Manifeste

Résumé

Nombre de chercheurs et chercheuses, des sciences de la vie, de la Terre et du climat, comme des sciences humaines et sociales, documentent les multiples aspects du réchauffement climatique, des destructions des écosystèmes, de la chute de la biodiversité et de la limite des ressources. Ils étudient leurs effets différenciés sur les milieux et les sociétés qui y sont confrontés ; ils analysent également les structures (politiques, sociales, économiques, techniques), les processus et les pratiques qui ont contribué à créer cette situation critique ; ils élaborent et évaluent, enfin, des façons de fonctionner différemment afin de s’en prémunir, d’en limiter les effets ou de s’y adapter.

Réunis par l’idée que les réponses politiques et économiques actuelles ne sont pas à la hauteur des enjeux, nous souhaitons par le présent projet participer à la construction, en région francilienne, d’une communauté de scientifiques préoccupé.es par ces questions écologiques, pour tisser des liens entre ces connaissances dispersées et réfléchir à la façon de les partager avec l’ensemble de la société ; afin de travailler avec elle aux moyens de changer en profondeur les modes de fonctionnement socio-économiques actuels.
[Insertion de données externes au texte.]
(* ===== verification/ConfigProps.v ===== *)
(** * Configuration: theorems

Every environment gives a configuration whose fields fit their machine types, and an empty
environment gives the documented defaults. *)

From S2P Require Import Prelude F64 Crypto Config.
From Stdlib Require Import Floats.SpecFloat.

(** ** Integers, splitting and trimming *)

Lemma split_on_nonempty c s : split_on c s <> [].
Proof. destruct s as [|a s]; [done|]. simpl. destruct (Ascii.eqb a c); [done|]. by destruct (split_on c s). Qed.

Lemma parse_int_range lo hi s z : parse_int lo hi s = Some z -> lo <= z <= hi.
Proof.
  unfold parse_int. intros Hp. destruct s as [|a d]; [done|]. inv_match Hp; bool_prop; lia.
Qed.

Lemma skip_whitespace_idem l : skip_whitespace (skip_whitespace l) = skip_whitespace l.
Proof. induction l as [|c l IH]; simpl; [done|]. destruct (is_whitespace c) eqn:E; simpl; [done|by rewrite E]. Qed.

Lemma skip_whitespace_suffix l : exists k, l = k ++ skip_whitespace l.
Proof.
  induction l as [|c l [k IH]]; simpl; [by exists []|].
  destruct (is_whitespace c); [|by exists []]. exists (c :: k). simpl. congruence.
Qed.

(** A list without leading white space keeps this when its end is cut. *)
Lemma skip_whitespace_prefix l k :
  skip_whitespace (l ++ k) = l ++ k -> skip_whitespace l = l.
Proof.
  destruct l as [|c l]; simpl; [done|]. destruct (is_whitespace c); [|done].
  intros E. destruct (skip_whitespace_suffix (l ++ k)) as [j Hj].
  apply (f_equal length) in Hj. rewrite E in Hj.
  rewrite (length_app j) in Hj. simpl in Hj. lia.
Qed.

Lemma trim_chars_idem l : trim_chars (trim_chars l) = trim_chars l.
Proof.
  unfold trim_chars. set (m := skip_whitespace l).
  assert (Hm : skip_whitespace m = m) by apply skip_whitespace_idem.
  destruct (skip_whitespace_suffix (rev m)) as [k Hk].
  assert (Hp : m = rev (skip_whitespace (rev m)) ++ rev k).
  { rewrite <- (rev_involutive m) at 1. rewrite Hk at 1. apply rev_app_distr. }
  rewrite (skip_whitespace_prefix (rev (skip_whitespace (rev m))) (rev k)) by by rewrite <- Hp.
  rewrite rev_involutive, skip_whitespace_idem. done.
Qed.

Section ConfigProperties.
Context `{ProcessEnv}.

Lemma env_int_range name d : in_i64 d = true -> in_i64 (env_int name d) = true.
Proof.
  intros Hd. unfold env_int, parse_i64. destruct (parse_int _ _ _) eqn:E; [|done].
  apply in_i64_spec. by eapply parse_int_range.
Qed.

Lemma env_list_trimmed name p :
  p ∈ env_list name [] -> p <> "" /\ exists l, p = utf8_encode l /\ trim_chars l = l.
Proof.
  unfold env_list. destruct (String.eqb (trim _) ""); [intros []%elem_of_nil|].
  intros [Hp (q & <- & _)%list_elem_of_In%in_map_iff]%list_elem_of_filter.
  split; [by apply String.eqb_neq|]. unfold trim. eexists. split; [done|]. apply trim_chars_idem.
Qed.

(** whatever the environment holds, the configuration fits the machine types of its
fields: ports are 16-bit, the thread counts 64-bit and at least one server slot, the integer
settings [i64]; and the peer list has no empty and no untrimmed entry. *)
Theorem config_fields_in_range :
  let c := config_from_env in
  Forall (fun port => 0 <= port < 2 ^ 16) [llama_server_port c; node_port c; api_port c] /\
  in_u64 (max_concurrent_inference c) = true /\
  1 <= llama_server_parallel c < 2 ^ 63 /\
  Forall (fun z => in_i64 z = true)
    [max_tokens c; claim_dedup_window c; active_peer_window c; max_priority_levels c] /\
  (forall g, gpu_layers c = Some g -> in_i64 g = true) /\
  (forall p, p ∈ peers_cfg c -> p <> "" /\ exists l, p = utf8_encode l /\ trim_chars l = l).
Proof.
  cbn [llama_server_port node_port api_port max_concurrent_inference llama_server_parallel max_tokens
       claim_dedup_window active_peer_window max_priority_levels gpu_layers peers_cfg config_from_env].
  assert (Hport : forall z, 0 <= as_u16 z < 2 ^ 16) by (intros; apply Z.mod_pos_bound; lia).
  split_and!.
  - repeat constructor; apply Hport.
  - apply wrap_u64_range.
  - set (n := env_int "LLAMA_SERVER_PARALLEL" _).
    assert (Hn : in_i64 n = true) by apply env_int_range, wrap_i64_range.
    apply in_i64_spec in Hn. unfold i64_max in Hn.
    unfold wrap_u64. rewrite Z.mod_small; lia.
  - unfold wrap_u64. set (n := env_int "LLAMA_SERVER_PARALLEL" _).
    assert (Hn : in_i64 n = true) by apply env_int_range, wrap_i64_range.
    apply in_i64_spec in Hn. unfold i64_max in Hn. rewrite Z.mod_small; lia.
  - repeat constructor; apply env_int_range; reflexivity.
  - intros g. unfold env_int_optional. destruct (String.eqb _ ""); [done|].
    intros Hg%parse_int_range. by apply in_i64_spec.
  - apply env_list_trimmed.
Qed.

(** The floating-point defaults of [config_from_env]. *)
Definition default_floats : list f64 :=
  [f64_of_Z 300; f64_of_Z 60; f64_of_Z 30; f64_of_Z 90; f64_of_Z 10; f64_of_Z 5; f64_lit 1 2;
   f64_lit 1 100; f64_lit 85 100; f64_of_Z 2592000].

(** with nothing set but the home directory, [config_from_env] is the documented default
configuration, in [.local/share/exodus] under the home directory; printing and re-parsing the
defaults, which the code does on the way, changes none of them. *)
Theorem config_defaults home :
  env_var "HOME" = Some home -> (forall k, k <> "HOME" -> env_var k = None) ->
  Forall (fun d => parse_f64 (f64_to_string d) = Some d) default_floats ->
  config_from_env = default_config (path_join (path_join home ".local/share") "exodus").
Proof.
  intros Hh He Hf. rewrite Forall_forall in Hf.
  assert (Hfl : forall name d, d ∈ default_floats -> env_float name d = d).
  { intros name d Hd. unfold env_float, env_str. rewrite He by done. simpl. by rewrite Hf. }
  assert (Hs : forall name d, env_str name d = d) by (intros; unfold env_str; by rewrite He by done).
  unfold config_from_env, default_config, default_data_dir.
  rewrite Hh, (He "XDG_DATA_HOME"), (He "EXODUS_DATA_DIR"), (He "EXODUS_MODEL_DIR") by done.
  assert (E : f64_mul (f64_mul (f64_of_Z 30) (f64_of_Z 24)) (f64_of_Z 3600) = f64_of_Z 2592000)
    by (vm_compute; reflexivity).
  rewrite E, !Hfl by (apply list_elem_of_In; simpl; tauto).
  unfold env_int, env_bool, env_int_optional, env_list. rewrite !Hs.
  f_equal; vm_compute; reflexivity.
Qed.
End ConfigProperties.

Module ConfigDemo.

(** The decimal texts of the defaults. *)
Definition texts : list (string * f64) :=
  (fun t => (t, default f64_0 (parse_f64 t))) <$>
    ["300"; "60"; "30"; "90"; "10"; "5"; "0.5"; "0.01"; "0.85"; "2592000"].

Definition env_inst : ProcessEnv := {|
  env_var k := if String.eqb k "HOME" then Some "/home/ada" else None;
  f64_to_string x := default "" (fst <$> find_first (fun p => bool_decide (p.2 = x)) texts);
|}.
#[local] Existing Instance env_inst.

Lemma config_defaults_witness :
  data_dir config_from_env = "/home/ada/.local/share/exodus" /\ node_port config_from_env = 52514.
Proof.
  assert (E : config_from_env = default_config (path_join (path_join "/home/ada" ".local/share") "exodus")).
  { apply (config_defaults "/home/ada").
    - reflexivity.
    - intros k Hk. simpl. by rewrite (proj2 (String.eqb_neq k "HOME") Hk).
    - repeat constructor. }
  rewrite E. split; reflexivity.
Defined.

Definition bad_port_env : ProcessEnv := {|
  env_var k := if String.eqb k "EXODUS_NODE_PORT" then Some "65616" else None;
  f64_to_string x := "";
|}.

(** A port above the 16-bit range is not refused: it wraps. *)
Example out_of_range_port_wraps : node_port (@config_from_env bad_port_env) = 80.
Proof. vm_compute. reflexivity. Qed.
End ConfigDemo.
Face aux menaces à très court terme qui pèsent dès aujourd’hui sur l’humanité et les générations futures, beaucoup de chercheur.es ressentent l’obligation morale de partager et utiliser ces savoirs pour tenter de modifier le cours de cette trajectoire que tous les indicateurs annoncent mortifère. Par ailleurs, des chercheur.es dont la spécialité n’est pas directement liée au climat ou à l’environnement (et des étudiant.es qui se dirigent vers cette voie) souhaitent se former pour pouvoir agir. Tous et toutes, nous nous sentons impuissant.es face à la complexité de phénomènes et d’enjeux qui dépassent très largement chacune des disciplines. Si certain.es peuvent se sentir isolé.es, pris.es par leur quotidien professionnel, d’autres sont déresponsabilisé.es par l’injonction à tenir un discours scientifiquement neutre vis-à-vis des enjeux sociétaux, des valeurs en jeu, du politique en général, ce qui peut paraître illusoire.
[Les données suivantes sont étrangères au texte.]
Theorem decimal_roundtrip neg sig e :
  wf_parts (neg, sig, e) = true -> decimal_parts (render_decimal neg sig e) = (neg, sig, e).
Proof.
  unfold wf_parts. intros Hw. bool_prop.
  match goal with H : sig_digits sig = true |- _ => rename H into Hs end.
  destruct (sig_digits_facts _ Hs) as (Hd & Htr & Hl & He).
  destruct (sig_first _ Hs) as (a & t & Ea & Ha).
  unfold render_decimal. fold (sign_text neg).
  destruct ((16 <=? e) || (e <? -4)) eqn:Esci.
  - fold (exp_sign e). apply signed_parts; [|apply scientific_parts; [done|by apply exponent_text]].
    destruct (str_len sig =? 1).
    + destruct (first_app sig ("e" +:+ exp_sign e +:+ pad2 (Z.abs e)) a t Ea) as [u' ->]. eauto.
    + rewrite Ea. cbn [String.substring]. autorewrite with exodus_rw. eauto.
  - apply orb_false_iff in Esci as [E1 E2]. bool_prop. destruct (e <? 0) eqn:Eneg; bool_prop.
    + apply signed_parts; [exists "0"%char; eexists; split; [reflexivity|done]|].
      change ("0." +:+ zeros (Z.to_nat (- e - 1)) +:+ sig) with
        ("0" +:+ "." +:+ (zeros (Z.to_nat (- e - 1)) +:+ sig)).
      rewrite (positional_parts "0" (zeros (Z.to_nat (- e - 1)) +:+ sig) sig (S (Z.to_nat (- e - 1))) 0).
      * f_equal. change (str_len "0") with 1. lia.
      * done.
      * done.
      * by rewrite all_digits_app, all_digits_zeros.
      * cbn [zeros]. by rewrite string_app_nil_r, string_app_cons.
    + set (k := e + 1 - str_len sig). destruct (str_len sig <=? e + 1) eqn:El; bool_prop.
      * apply signed_parts.
        { destruct (first_app sig (zeros (Z.to_nat k) +:+ ".0") a t Ea) as [u' ->]. eauto. }
        rewrite <- string_app_assoc. change ".0" with ("." +:+ "0").
        rewrite (positional_parts (sig +:+ zeros (Z.to_nat k)) "0" sig 0 (Z.to_nat k + 1)); try done.
        -- f_equal. unfold str_len in *. rewrite string_length_app, zeros_length. lia.
        -- by rewrite all_digits_app, all_digits_zeros, andb_true_r.
        -- cbn [zeros]. rewrite string_app_nil_l, string_app_assoc. f_equal.
           clear. induction (Z.to_nat k) as [|n IH]; [done|]. cbn. by rewrite string_app_cons, IH.
      * unfold str_len in El. assert (Hn : (Z.to_nat (e + 1) <= String.length sig)%nat) by lia.
        pose proof (substring_split _ _ Hn) as Hsp. pose proof (substring_take_length _ _ Hn) as Hlen.
        set (l := String.substring 0 (Z.to_nat (e + 1)) sig) in *.
        set (r := String.substring (Z.to_nat (e + 1)) _ sig) in *.
        assert (Hlr : all_digits l = true /\ all_digits r = true).
        { rewrite <- Hsp, all_digits_app in Hd. by apply andb_true_iff in Hd. }
        apply signed_parts.
        { unfold l. rewrite Ea. destruct (Z.to_nat (e + 1)) eqn:Ek; [lia|]. cbn [String.substring].
          autorewrite with exodus_rw. eauto. }
        rewrite (positional_parts l r sig 0 0); [|done|apply Hlr..|].
        -- f_equal. unfold str_len. rewrite Hlen. lia.
        -- cbn [zeros]. by rewrite string_app_nil_r, string_app_nil_l.
Qed.

(** ** Character sets of number texts *)

Definition int_char (a : ascii) : bool := is_digit a || Ascii.eqb a "-".
Definition num_char (a : ascii) : bool :=
  int_char a || Ascii.eqb a "+" || Ascii.eqb a "." || Ascii.eqb a "e".

Lemma int_num_char a : int_char a = true -> num_char a = true.
Proof. unfold num_char. by intros ->. Qed.

Lemma all_digits_int s : all_digits s = true -> all_chars int_char s = true.
Proof.
  induction s as [|a s IH]; cbn; [done|]. intros [Ha Hs]%andb_true_iff.
  rewrite IH by done. unfold int_char. by rewrite Ha.
Qed.

Lemma all_digits_num s : all_digits s = true -> all_chars num_char s = true.
Proof. intros Hs. eapply all_chars_impl; [apply int_num_char|by apply all_digits_int]. Qed.

Lemma pretty_N_go_digits x s : all_digits s = true -> all_digits (pretty_N_go x s) = true.
Proof.
  revert s. induction (N.lt_wf_0 x) as [x _ IH]. intros s Hs.
  destruct (decide (0 < x)%N) as [Hx|Hx].
  - rewrite pretty_N_go_step by done. apply IH; [by apply N.div_lt|].
    cbn [all_digits]. rewrite Hs, andb_true_r.
    assert (Hm : (x `mod` 10 < 10)%N) by (apply N.mod_lt; done). revert Hm.
    generalize (x `mod` 10)%N. intros y Hy.
    assert (Hall : forallb (fun y => is_digit (pretty_N_char (Z.to_N y))) (zrange 0 9) = true)
      by (vm_compute; reflexivity).
    rewrite forallb_forall in Hall. specialize (Hall (Z.of_N y)). rewrite N2Z.id in Hall. apply Hall.
    apply list_elem_of_In, elem_of_zrange. lia.
  - assert (x = 0%N) as -> by lia. by rewrite pretty_N_go_0.
Qed.

Lemma pretty_N_digits (x : N) : all_digits (pretty x) = true.
Proof.
  unfold pretty, pretty_N. destruct (decide (x = 0%N)); [done|]. by apply pretty_N_go_digits.
Qed.

Lemma pretty_N_go_nonempty x s : s <> "" -> pretty_N_go x s <> "".
Proof.
  revert s. induction (N.lt_wf_0 x) as [x _ IH]. intros s Hs.
  destruct (decide (0 < x)%N) as [Hx|Hx].
  - rewrite pretty_N_go_step by done. apply IH; [by apply N.div_lt|done].
  - assert (x = 0%N) as -> by lia. by rewrite pretty_N_go_0.
Qed.

Lemma pretty_Z_nonempty (z : Z) : pretty z <> "".
Proof.
  destruct z as [|p|p]; [done| |done].
  change (pretty (N.pos p) <> ""). unfold pretty, pretty_N. destruct (decide _); [done|].
  rewrite pretty_N_go_step by lia. by apply pretty_N_go_nonempty.
Qed.

Lemma pretty_Z_chars (z : Z) : all_chars int_char (pretty z) = true.
Proof.
  destruct z as [|p|p]; [done| |].
  - apply all_digits_int. exact (pretty_N_digits (N.pos p)).
  - change (all_chars int_char (String "-" (pretty (N.pos p))) = true). cbn [all_chars].
    by rewrite (all_digits_int _ (pretty_N_digits _)).
Qed.

Lemma exponent_chars :
  forallb (fun e => all_chars num_char (exp_sign e +:+ pad2 (Z.abs e))) (zrange (-1000) 1000) = true.
Proof. vm_compute. reflexivity. Qed.

Lemma exponent_num_chars e : -1000 <= e <= 1000 ->
  all_chars num_char (exp_sign e +:+ pad2 (Z.abs e)) = true.
Proof.
  intros He. pose proof exponent_chars as Ha. rewrite forallb_forall in Ha. apply Ha.
  by apply list_elem_of_In, elem_of_zrange.
Qed.

Lemma sign_text_num neg : all_chars num_char (sign_text neg) = true.
Proof. by destruct neg. Qed.

Lemma all_digits_substring n m s : all_digits s = true -> all_digits (String.substring n m s) = true.
Proof.
  revert n m. induction s as [|a s IH]; intros [|n] [|m]; cbn; try done.
  - intros [Ha Hs]%andb_true_iff. by rewrite Ha, IH.
  - intros [Ha Hs]%andb_true_iff. by apply IH.
  - intros [Ha Hs]%andb_true_iff. by apply IH.
Qed.

(** A rendered float is made of number characters, and has a point or an exponent. *)
Lemma render_decimal_chars neg sig e :
  wf_parts (neg, sig, e) = true ->
  all_chars num_char (render_decimal neg sig e) = true /\
  all_chars int_char (render_decimal neg sig e) = false.
Proof.
  unfold wf_parts. intros Hw. bool_prop.
  assert (Hd : all_digits sig = true) by (by eapply sig_digits_facts).
  pose proof (exponent_num_chars e ltac:(lia)) as He.
  assert (Hp : all_chars int_char "." = false) by reflexivity.
  assert (Hx : all_chars int_char "e" = false) by reflexivity.
  assert (Hz : forall n, all_chars num_char (zeros n) = true)
    by (intros; apply all_digits_num, all_digits_zeros).
  assert (Hs : forall n m, all_chars num_char (String.substring n m sig) = true)
    by (intros; by apply all_digits_num, all_digits_substring).
  unfold render_decimal. fold (sign_text neg). fold (exp_sign e).
  split; repeat case_match; rewrite ?all_chars_app, ?Hp, ?Hx, ?andb_false_r; try done;
    rewrite ?all_chars_app in He; rewrite ?He, ?sign_text_num, ?Hz, ?Hs, ?(all_digits_num sig Hd);
    try reflexivity.
  all: try (apply andb_true_iff in He as [He1 He2]; by rewrite He1, He2).
Qed.

(** ** Floats *)

Definition f64_of_parts (p : bool * string * Z) : f64 :=
  let '(neg, sig, e) := p in scale10 neg (digits_val 0 sig) (e - (str_len sig - 1)).

Section Floats.
Context `{Crypto}.

(** The printer of shortest decimals is faithful at a float: it prints significant digits and
an exponent that denote the float. *)
Definition ryu_faithful (f : f64) : bool :=
  f64_eq f f64_0 ||
  (wf_parts (decimal_parts (ryu_format_finite f)) &&
   bool_decide (f64_of_parts (decimal_parts (ryu_format_finite f)) = f)).

Lemma f64_eq_zero f : f64_eq f f64_0 = true <-> exists s, f = S754_zero s.
Proof.
  split; [|by intros [[] ->]]. unfold f64_eq, f64_0. destruct f as [s|[]| |[] m e]; try done. eauto.
Qed.

(** The text of a finite float, by its parts. *)
Lemma py_float_text f :
  is_finite f = true -> ryu_faithful f = true ->
  (exists s, f = S754_zero s /\ py_float f = (if s then "-0.0" else "0.0")%string) \/
  (exists neg sig e, wf_parts (neg, sig, e) = true /\ f64_of_parts (neg, sig, e) = f /\
     py_float f = render_decimal neg sig e).
Proof.
  intros Hf Hr. unfold ryu_faithful in Hr. unfold py_float.
  destruct (f64_eq f f64_0) eqn:E.
  - left. apply f64_eq_zero in E as [s ->]. exists s. split; [done|]. by destruct s.
  - right. cbn [orb] in Hr. apply andb_true_iff in Hr as [Hw Hp%bool_decide_eq_true].
    replace (is_nan f) with false by by destruct f.
    replace (is_infinite f) with false by by destruct f.
    destruct (decimal_parts (ryu_format_finite f)) as [[neg sig] e]. eauto 6.
Qed.

Lemma py_float_chars f :
  is_finite f = true -> ryu_faithful f = true ->
  all_chars num_char (py_float f) = true /\ all_chars int_char (py_float f) = false.
Proof.
  intros Hf Hr. destruct (py_float_text f Hf Hr) as [(s & _ & ->)|(neg & sig & e & Hw & _ & ->)].
  - by destruct s.
  - by apply render_decimal_chars.
Qed.

(** The parts of the text of a finite float. *)
Lemma py_float_parts f :
  is_finite f = true -> ryu_faithful f = true ->
  (exists s, f = S754_zero s /\ decimal_parts (py_float f) = (s, "0", 0)) \/
  (wf_parts (decimal_parts (py_float f)) = true /\ f64_of_parts (decimal_parts (py_float f)) = f).
Proof.
  intros Hf Hr. destruct (py_float_text f Hf Hr) as [(s & -> & ->)|(neg & sig & e & Hw & Hp & ->)].
  - left. exists s. split; [done|]. by destruct s.
  - right. by rewrite decimal_roundtrip.
Qed.

Lemma py_float_inj f g :
  is_finite f = true -> is_finite g = true -> ryu_faithful f = true -> ryu_faithful g = true ->
  py_float f = py_float g -> f = g.
Proof.
  intros Hf Hg Rf Rg E.
  destruct (py_float_parts f Hf Rf) as [(s & -> & Pf)|[Wf Pf]],
    (py_float_parts g Hg Rg) as [(s' & -> & Pg)|[Wg Pg]]; rewrite E in *.
  - congruence.
  - rewrite Pf in Wg. done.
  - rewrite Pg in Wf. done.
  - congruence.
Qed.
End Floats.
En effet, le discours scientifique sur les bouleversements environnementaux, fondé sur des recherches rigoureuses, est, de fait, politique dans ses présupposés et ses objets de recherche. Cependant, son impact reste limité, et sa prétendue neutralité le dépossède de toute influence – lorsqu’il ne sert pas à « verdir » les logiques d’investissement, d’innovation, de « gouvernance » et d’aménagement qui ont conduit à l’impasse écologique actuelle. Les vaines alertes environnementales passées nous informent du fait que savoir ne suffit pas, que, scientifiques, nous avons à rendre ce savoir disponible et agissant, afin d’éviter son instrumentalisation par d’autres. 
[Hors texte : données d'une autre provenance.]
(** Number texts in a delimited context split uniquely. *)
Lemma num_text_split s1 s2 r1 r2 :
  all_chars num_char s1 = true -> all_chars num_char s2 = true ->
  delimited r1 = true -> delimited r2 = true ->
  s1 +:+ r1 = s2 +:+ r2 -> s1 = s2 /\ r1 = r2.
Proof.
  revert s2. induction s1 as [|a s1 IH]; intros [|b s2]; cbn [all_chars]; autorewrite with exodus_rw.
  - done.
  - intros _ [Hb _]%andb_true_iff D1 _ ->. apply delimited_not_num in D1. congruence.
  - intros [Ha _]%andb_true_iff _ _ D2 <-. apply delimited_not_num in D2. congruence.
  - intros [_ H1]%andb_true_iff [_ H2]%andb_true_iff D1 D2 [= -> E].
    by destruct (IH s2 H1 H2 D1 D2 E) as [-> ->].
Qed.

Section Numbers.
Context `{Crypto}.

Definition wf_number (n : Number) : bool :=
  match n with
  | PosInt z => in_u64 z
  | NegInt z => (z <? 0) && in_i64 z
  | Float f => is_finite f && ryu_faithful f
  end.

Lemma write_number_int n :
  match n with
  | PosInt z | NegInt z => write_number n = pretty z
  | Float f => write_number n = py_float f
  end.
Proof.
  unfold write_number. destruct n as [z|z|f]; cbn; [|done..]. by destruct (z <=? i64_max).
Qed.

Lemma write_number_chars n : wf_number n = true -> all_chars num_char (write_number n) = true.
Proof.
  intros Hn. pose proof (write_number_int n) as E. destruct n as [z|z|f]; rewrite E.
  1,2: eapply all_chars_impl; [apply int_num_char|apply pretty_Z_chars].
  cbn in Hn. apply andb_true_iff in Hn as [Hf Hr]. by apply py_float_chars.
Qed.

Lemma int_not_float (z : Z) f : is_finite f = true -> ryu_faithful f = true -> pretty z <> py_float f.
Proof.
  intros Hf Hr E. destruct (py_float_chars f Hf Hr) as [_ Hc].
  rewrite <- E, pretty_Z_chars in Hc. done.
Qed.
Nous envisageons ce programme de partage des savoirs et des méthodologies, entre chercheur.es, étudiant.es et grand public, comme un outil pour dépasser cette relégation publique des connaissances scientifiquement fondées. Dans la continuité et en dialogue avec l’Atelier d’écologie politique de Toulouse, cet atelier entend restituer la complexité et la multiplicité des phénomènes mêlant « nature et culture », en prise avec l’actualité des interrelations entre humains et non-humains. Cela correspond à un programme encore quasi-inexistant au niveau institutionnel de la recherche en France, celui de l’écologie politique. 
Cette expression d’ « écologie politique » renvoie au champ académique qui s’est structuré dans le monde anglo-saxon et latino-américain mais aussi à certaines recherches menées depuis les années 1960 et 1970 en France qui ont tenté d’articuler environnement et fonctionnements politiques et sociaux. Prenant acte de la responsabilité sociétale découlant des observations scientifiques, il s’agit de mettre en dialogue, par des ateliers ouverts, les connaissances scientifiques et les débats sociaux, économiques et politiques sur l’avenir qu’il reste à construire.
Ce projet vise, en somme et sans exclusive, à établir des liens durables entre différentes disciplines pour appréhender la complexité du problème, à changer nos pratiques de recherche, et à construire un dialogue avec le grand public.

Argumentaire d’ensemble

Les dernières analyses du Groupe d’experts intergouvernemental sur l’évolution du climat (GIEC) et de la Plateforme intergouvernementale sur la biodiversité et les services écosystémiques (IPBES) sont toujours plus pessimistes : les impacts du changement climatique, déjà observables aujourd’hui, s’accentuent rapidement ; les effets prévisibles d’un réchauffement moyen de 2 degrés Celsius sont au moins deux fois plus préoccupants que ceux pour 1,5 degrés (baisse de fertilité des sols, vulnérabilité des calottes glaciaires, augmentation rapide des phénomènes climatiques extrêmes du type sécheresses et/ou inondations et/ou tempêtes, conséquences inquiétantes de l’acidification des océans et la hausse de leur niveau). D’ores et déjà, la biomasse d’insectes s’est effondrée d’un tiers en dix ans en Allemagne (jusqu’aux deux tiers sur les sites d’agriculture intensive), tandis que les oiseaux ont régressé d’un tiers en trente ans en France et que des écosystèmes aussi riches que fragiles tels que les récifs coralliens sont en déroute. Les aires protégées, malgré leur extension de 50% entre 1990 et 2010, ne suffisent pas à endiguer ces phénomènes. Les émissions de gaz à effet de serre et les activités humaines destructrices de l’environnement ne prennent même pas le chemin d’une inflexion, rendant dès à présent caduques les objectifs déjà très insuffisants de la COP21. 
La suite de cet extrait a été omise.